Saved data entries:
..............................
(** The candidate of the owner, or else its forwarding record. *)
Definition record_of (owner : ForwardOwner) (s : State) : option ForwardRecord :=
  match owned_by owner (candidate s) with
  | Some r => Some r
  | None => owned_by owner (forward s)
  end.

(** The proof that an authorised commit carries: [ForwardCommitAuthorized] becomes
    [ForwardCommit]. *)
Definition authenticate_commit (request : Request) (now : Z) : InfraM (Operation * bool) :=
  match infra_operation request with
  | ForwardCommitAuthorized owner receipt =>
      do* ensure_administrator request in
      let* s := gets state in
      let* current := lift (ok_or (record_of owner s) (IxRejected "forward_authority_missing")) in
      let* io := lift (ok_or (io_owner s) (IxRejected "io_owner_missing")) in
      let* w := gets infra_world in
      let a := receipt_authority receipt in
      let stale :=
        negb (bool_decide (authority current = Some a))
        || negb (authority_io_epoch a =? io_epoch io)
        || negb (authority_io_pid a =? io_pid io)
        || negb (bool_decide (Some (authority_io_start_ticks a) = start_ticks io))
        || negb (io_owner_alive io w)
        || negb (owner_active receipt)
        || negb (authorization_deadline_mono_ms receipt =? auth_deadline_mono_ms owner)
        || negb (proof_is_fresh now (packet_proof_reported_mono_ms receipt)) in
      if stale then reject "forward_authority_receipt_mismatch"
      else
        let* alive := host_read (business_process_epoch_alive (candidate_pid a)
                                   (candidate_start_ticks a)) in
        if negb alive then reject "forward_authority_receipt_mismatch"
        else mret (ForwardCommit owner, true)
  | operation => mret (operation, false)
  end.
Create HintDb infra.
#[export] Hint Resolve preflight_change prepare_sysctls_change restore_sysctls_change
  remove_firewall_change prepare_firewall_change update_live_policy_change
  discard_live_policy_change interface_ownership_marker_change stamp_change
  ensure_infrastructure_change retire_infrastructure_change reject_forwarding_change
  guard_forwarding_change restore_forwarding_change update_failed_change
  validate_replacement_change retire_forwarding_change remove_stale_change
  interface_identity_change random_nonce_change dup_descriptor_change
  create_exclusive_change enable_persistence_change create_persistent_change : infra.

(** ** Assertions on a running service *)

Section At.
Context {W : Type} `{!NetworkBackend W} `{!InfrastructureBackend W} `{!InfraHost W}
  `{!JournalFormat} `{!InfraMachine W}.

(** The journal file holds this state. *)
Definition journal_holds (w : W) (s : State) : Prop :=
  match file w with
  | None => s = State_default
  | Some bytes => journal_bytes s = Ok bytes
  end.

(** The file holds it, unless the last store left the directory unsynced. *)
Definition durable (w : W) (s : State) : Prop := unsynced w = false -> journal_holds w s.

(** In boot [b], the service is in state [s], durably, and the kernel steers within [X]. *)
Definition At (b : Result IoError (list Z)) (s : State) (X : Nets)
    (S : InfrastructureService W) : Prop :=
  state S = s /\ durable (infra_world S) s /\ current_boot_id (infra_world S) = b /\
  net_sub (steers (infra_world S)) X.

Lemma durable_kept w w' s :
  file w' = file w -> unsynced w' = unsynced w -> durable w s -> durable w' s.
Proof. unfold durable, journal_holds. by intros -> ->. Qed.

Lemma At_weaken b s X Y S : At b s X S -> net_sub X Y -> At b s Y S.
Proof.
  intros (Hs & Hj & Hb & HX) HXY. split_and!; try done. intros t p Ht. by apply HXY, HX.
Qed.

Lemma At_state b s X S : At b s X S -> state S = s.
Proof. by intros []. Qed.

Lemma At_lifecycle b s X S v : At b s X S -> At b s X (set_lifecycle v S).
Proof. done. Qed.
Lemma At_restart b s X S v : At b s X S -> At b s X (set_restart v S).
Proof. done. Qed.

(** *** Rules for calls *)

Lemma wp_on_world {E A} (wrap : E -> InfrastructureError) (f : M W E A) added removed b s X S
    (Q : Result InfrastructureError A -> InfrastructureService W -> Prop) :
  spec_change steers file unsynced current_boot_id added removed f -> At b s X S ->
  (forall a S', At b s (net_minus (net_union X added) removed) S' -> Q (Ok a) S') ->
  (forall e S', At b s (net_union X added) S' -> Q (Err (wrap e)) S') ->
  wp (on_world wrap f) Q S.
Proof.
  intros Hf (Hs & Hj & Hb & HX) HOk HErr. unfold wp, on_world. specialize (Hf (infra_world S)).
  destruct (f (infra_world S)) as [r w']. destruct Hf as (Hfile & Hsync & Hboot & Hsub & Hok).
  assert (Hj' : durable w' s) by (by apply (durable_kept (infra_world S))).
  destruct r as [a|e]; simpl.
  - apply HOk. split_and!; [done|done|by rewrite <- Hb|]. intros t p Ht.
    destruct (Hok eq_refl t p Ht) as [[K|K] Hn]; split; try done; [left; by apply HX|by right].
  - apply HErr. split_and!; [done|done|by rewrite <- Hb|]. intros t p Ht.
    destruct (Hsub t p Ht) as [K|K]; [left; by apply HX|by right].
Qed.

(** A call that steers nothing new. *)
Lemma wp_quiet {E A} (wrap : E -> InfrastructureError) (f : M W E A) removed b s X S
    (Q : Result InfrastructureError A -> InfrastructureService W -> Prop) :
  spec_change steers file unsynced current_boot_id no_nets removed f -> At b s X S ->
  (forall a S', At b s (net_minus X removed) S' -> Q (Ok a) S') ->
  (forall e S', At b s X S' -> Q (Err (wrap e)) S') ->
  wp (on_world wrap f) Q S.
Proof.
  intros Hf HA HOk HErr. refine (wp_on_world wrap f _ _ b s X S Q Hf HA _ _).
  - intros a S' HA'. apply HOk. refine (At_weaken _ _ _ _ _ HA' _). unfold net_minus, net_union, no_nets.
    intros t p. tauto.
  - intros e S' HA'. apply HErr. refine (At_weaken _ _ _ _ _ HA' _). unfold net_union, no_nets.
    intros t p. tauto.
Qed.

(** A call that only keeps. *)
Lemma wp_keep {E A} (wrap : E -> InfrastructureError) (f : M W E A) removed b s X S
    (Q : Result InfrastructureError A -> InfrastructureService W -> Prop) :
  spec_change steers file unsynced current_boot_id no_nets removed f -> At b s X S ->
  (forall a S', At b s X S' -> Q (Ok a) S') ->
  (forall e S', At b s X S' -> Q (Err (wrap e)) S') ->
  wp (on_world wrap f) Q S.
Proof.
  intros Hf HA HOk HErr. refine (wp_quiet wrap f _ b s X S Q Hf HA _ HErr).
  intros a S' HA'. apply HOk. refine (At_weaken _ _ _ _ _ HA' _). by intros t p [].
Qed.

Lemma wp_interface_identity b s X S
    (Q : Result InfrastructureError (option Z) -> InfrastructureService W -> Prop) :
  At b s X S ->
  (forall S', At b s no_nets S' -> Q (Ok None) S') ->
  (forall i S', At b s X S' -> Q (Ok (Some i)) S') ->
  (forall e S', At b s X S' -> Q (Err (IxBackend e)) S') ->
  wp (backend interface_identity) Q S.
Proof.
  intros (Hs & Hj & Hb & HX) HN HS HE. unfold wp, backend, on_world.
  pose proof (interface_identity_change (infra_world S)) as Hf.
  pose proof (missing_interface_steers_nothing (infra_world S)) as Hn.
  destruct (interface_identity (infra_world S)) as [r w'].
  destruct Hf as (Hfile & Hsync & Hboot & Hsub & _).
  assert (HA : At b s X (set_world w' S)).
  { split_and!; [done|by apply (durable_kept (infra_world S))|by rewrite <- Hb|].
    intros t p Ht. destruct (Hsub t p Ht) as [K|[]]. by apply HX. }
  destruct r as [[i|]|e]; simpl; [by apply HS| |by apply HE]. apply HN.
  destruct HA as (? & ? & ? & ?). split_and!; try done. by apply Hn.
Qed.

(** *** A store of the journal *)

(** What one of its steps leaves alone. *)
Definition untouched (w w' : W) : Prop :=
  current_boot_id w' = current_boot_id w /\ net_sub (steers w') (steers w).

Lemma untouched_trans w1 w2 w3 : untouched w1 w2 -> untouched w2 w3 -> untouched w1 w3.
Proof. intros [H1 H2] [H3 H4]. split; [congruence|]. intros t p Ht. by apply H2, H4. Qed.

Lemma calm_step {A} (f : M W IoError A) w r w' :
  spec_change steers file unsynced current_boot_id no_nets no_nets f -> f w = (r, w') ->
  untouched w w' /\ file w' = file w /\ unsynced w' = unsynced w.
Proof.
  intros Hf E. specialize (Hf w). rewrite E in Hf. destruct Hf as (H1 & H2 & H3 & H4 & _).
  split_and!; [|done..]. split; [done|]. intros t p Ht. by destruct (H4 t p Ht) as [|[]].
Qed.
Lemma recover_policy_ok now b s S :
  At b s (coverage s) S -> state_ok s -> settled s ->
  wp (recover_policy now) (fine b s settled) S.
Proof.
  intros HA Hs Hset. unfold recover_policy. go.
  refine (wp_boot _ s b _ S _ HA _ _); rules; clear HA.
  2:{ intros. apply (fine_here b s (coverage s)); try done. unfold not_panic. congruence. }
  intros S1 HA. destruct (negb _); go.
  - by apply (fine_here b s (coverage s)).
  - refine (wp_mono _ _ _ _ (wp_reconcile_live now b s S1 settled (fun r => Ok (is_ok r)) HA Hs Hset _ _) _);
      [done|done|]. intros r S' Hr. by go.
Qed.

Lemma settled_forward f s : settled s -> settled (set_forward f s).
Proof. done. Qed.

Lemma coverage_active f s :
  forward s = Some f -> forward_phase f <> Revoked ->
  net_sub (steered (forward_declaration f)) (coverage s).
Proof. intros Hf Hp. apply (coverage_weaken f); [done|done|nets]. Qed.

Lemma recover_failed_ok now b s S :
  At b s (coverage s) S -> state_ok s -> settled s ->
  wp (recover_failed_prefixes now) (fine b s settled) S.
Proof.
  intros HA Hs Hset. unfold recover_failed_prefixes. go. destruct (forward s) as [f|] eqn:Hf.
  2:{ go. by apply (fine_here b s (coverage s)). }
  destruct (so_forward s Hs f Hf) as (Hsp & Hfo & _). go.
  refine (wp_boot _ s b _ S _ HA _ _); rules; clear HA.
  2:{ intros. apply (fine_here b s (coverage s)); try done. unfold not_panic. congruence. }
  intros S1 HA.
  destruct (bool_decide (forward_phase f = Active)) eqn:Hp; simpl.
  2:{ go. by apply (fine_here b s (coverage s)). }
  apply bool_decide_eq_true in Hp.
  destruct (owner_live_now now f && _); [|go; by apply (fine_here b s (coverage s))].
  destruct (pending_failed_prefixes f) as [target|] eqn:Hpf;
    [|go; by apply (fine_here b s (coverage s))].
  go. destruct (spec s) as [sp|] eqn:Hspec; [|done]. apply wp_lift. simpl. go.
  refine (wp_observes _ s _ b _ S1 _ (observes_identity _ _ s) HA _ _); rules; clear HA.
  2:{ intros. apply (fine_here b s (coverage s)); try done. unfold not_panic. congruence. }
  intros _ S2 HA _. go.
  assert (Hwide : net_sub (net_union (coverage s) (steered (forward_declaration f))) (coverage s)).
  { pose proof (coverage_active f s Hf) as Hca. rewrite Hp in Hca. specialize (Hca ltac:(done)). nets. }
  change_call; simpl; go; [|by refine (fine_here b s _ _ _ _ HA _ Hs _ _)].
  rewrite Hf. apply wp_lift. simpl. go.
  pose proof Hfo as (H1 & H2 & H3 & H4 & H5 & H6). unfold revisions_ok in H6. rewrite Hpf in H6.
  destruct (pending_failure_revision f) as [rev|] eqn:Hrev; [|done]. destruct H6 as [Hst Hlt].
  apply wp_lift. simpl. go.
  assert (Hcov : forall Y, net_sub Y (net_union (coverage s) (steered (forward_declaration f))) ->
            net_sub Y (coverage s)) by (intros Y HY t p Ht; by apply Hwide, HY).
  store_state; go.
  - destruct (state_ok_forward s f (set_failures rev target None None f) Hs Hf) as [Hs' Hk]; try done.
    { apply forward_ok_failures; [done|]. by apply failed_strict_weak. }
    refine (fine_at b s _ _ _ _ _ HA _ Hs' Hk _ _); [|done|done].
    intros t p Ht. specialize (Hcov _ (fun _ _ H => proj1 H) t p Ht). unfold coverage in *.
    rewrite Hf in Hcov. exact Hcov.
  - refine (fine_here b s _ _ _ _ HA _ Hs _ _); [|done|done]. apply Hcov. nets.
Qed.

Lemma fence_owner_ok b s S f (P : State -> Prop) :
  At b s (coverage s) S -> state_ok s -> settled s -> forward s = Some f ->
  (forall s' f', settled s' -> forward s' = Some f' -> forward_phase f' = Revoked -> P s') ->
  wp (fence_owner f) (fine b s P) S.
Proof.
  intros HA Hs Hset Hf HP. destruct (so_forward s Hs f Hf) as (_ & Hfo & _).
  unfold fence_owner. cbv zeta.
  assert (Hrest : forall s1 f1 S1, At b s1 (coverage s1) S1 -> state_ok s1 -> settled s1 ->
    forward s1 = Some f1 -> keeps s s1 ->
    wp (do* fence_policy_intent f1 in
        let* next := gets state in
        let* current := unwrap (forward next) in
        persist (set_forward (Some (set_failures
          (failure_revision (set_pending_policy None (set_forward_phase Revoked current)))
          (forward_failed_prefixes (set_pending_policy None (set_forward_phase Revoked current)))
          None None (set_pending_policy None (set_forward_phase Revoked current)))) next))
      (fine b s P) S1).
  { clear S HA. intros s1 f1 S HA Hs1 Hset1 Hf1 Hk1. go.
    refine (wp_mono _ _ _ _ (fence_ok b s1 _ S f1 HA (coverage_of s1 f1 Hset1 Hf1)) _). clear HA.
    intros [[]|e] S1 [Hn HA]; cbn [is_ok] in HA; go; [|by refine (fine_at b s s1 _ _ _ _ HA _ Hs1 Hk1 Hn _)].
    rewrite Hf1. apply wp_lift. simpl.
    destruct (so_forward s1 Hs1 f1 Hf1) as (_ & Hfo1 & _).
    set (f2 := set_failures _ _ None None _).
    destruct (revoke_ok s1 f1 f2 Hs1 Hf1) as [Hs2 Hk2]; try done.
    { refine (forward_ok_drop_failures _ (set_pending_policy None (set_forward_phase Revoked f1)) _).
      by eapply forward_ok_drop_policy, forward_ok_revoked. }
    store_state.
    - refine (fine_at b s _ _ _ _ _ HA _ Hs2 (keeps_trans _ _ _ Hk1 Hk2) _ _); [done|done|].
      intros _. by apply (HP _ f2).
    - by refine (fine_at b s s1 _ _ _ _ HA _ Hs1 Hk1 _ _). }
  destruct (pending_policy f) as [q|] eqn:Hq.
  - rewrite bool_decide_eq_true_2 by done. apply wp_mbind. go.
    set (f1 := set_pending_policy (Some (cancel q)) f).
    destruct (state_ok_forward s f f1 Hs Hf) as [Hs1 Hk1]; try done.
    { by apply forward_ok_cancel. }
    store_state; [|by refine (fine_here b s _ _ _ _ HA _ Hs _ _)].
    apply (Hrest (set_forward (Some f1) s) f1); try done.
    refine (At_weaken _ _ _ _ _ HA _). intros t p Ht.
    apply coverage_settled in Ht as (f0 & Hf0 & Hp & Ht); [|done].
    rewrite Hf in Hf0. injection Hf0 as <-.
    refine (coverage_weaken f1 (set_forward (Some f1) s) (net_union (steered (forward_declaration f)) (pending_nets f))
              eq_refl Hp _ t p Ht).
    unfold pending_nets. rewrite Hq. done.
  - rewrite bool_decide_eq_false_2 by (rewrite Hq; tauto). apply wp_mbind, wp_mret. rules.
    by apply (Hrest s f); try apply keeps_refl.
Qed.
..............................
Using the records above, output exactly the lines from the first through the line that contains "owner (forward s)", with both of those included.

(** The candidate of the owner, or else its forwarding record. *)
Definition record_of (owner : ForwardOwner) (s : State) : option ForwardRecord :=
  match owned_by owner (candidate s) with
  | Some r => Some r
  | None => owned_by owner (forward s)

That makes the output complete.